──────── The data

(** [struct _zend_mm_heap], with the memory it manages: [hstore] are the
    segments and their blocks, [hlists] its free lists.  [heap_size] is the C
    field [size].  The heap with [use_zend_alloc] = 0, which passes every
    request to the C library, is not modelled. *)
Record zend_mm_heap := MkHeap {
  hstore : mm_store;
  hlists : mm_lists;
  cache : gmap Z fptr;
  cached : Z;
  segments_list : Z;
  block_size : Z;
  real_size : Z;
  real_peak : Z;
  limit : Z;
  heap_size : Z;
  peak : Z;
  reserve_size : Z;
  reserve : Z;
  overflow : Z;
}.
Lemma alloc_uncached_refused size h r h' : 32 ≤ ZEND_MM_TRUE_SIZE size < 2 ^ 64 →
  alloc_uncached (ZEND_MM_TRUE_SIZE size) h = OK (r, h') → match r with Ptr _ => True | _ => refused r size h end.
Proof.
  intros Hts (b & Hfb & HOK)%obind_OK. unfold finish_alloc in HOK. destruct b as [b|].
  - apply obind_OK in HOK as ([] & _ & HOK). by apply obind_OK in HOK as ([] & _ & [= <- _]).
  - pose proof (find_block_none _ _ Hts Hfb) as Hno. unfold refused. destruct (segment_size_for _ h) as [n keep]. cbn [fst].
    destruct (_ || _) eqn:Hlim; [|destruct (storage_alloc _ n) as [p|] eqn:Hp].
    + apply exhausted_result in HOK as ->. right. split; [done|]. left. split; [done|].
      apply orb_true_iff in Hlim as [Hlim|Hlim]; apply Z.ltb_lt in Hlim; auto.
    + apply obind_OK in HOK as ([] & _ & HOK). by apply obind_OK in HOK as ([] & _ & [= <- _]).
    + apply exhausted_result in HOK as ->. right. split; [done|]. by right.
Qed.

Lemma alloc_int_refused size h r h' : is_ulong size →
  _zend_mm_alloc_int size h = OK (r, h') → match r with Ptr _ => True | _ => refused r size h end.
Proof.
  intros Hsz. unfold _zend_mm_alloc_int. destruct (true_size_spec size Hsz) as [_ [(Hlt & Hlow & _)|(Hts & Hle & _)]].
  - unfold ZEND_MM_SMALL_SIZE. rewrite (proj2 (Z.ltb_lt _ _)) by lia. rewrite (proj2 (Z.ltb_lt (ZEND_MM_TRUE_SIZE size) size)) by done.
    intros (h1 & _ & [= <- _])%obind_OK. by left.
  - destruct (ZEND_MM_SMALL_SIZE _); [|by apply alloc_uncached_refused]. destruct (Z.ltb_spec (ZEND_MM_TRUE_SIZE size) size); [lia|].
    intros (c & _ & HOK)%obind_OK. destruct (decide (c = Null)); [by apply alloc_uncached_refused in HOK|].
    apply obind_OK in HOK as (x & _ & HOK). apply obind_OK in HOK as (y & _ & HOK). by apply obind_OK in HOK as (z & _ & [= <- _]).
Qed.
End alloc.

────────────────
──────── The data

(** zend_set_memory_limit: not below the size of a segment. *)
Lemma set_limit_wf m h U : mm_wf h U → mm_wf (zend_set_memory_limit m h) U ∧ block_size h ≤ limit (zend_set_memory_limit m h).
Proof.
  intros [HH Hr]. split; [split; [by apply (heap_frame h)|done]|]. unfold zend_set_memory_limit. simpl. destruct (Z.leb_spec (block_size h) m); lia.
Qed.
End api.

────────────────

# Your instructions:
Among the lines above, repeat exactly those from the line with "heap_size : Z;" to the line with "- pose proof", counting both ends.

# Response to this task:
  heap_size : Z;
  peak : Z;
  reserve_size : Z;
  reserve : Z;
  overflow : Z;
}.
Lemma alloc_uncached_refused size h r h' : 32 ≤ ZEND_MM_TRUE_SIZE size < 2 ^ 64 →
  alloc_uncached (ZEND_MM_TRUE_SIZE size) h = OK (r, h') → match r with Ptr _ => True | _ => refused r size h end.
Proof.
  intros Hts (b & Hfb & HOK)%obind_OK. unfold finish_alloc in HOK. destruct b as [b|].
  - apply obind_OK in HOK as ([] & _ & HOK). by apply obind_OK in HOK as ([] & _ & [= <- _]).
  - pose proof (find_block_none _ _ Hts Hfb) as Hno. unfold refused. destruct (segment_size_for _ h) as [n keep]. cbn [fst].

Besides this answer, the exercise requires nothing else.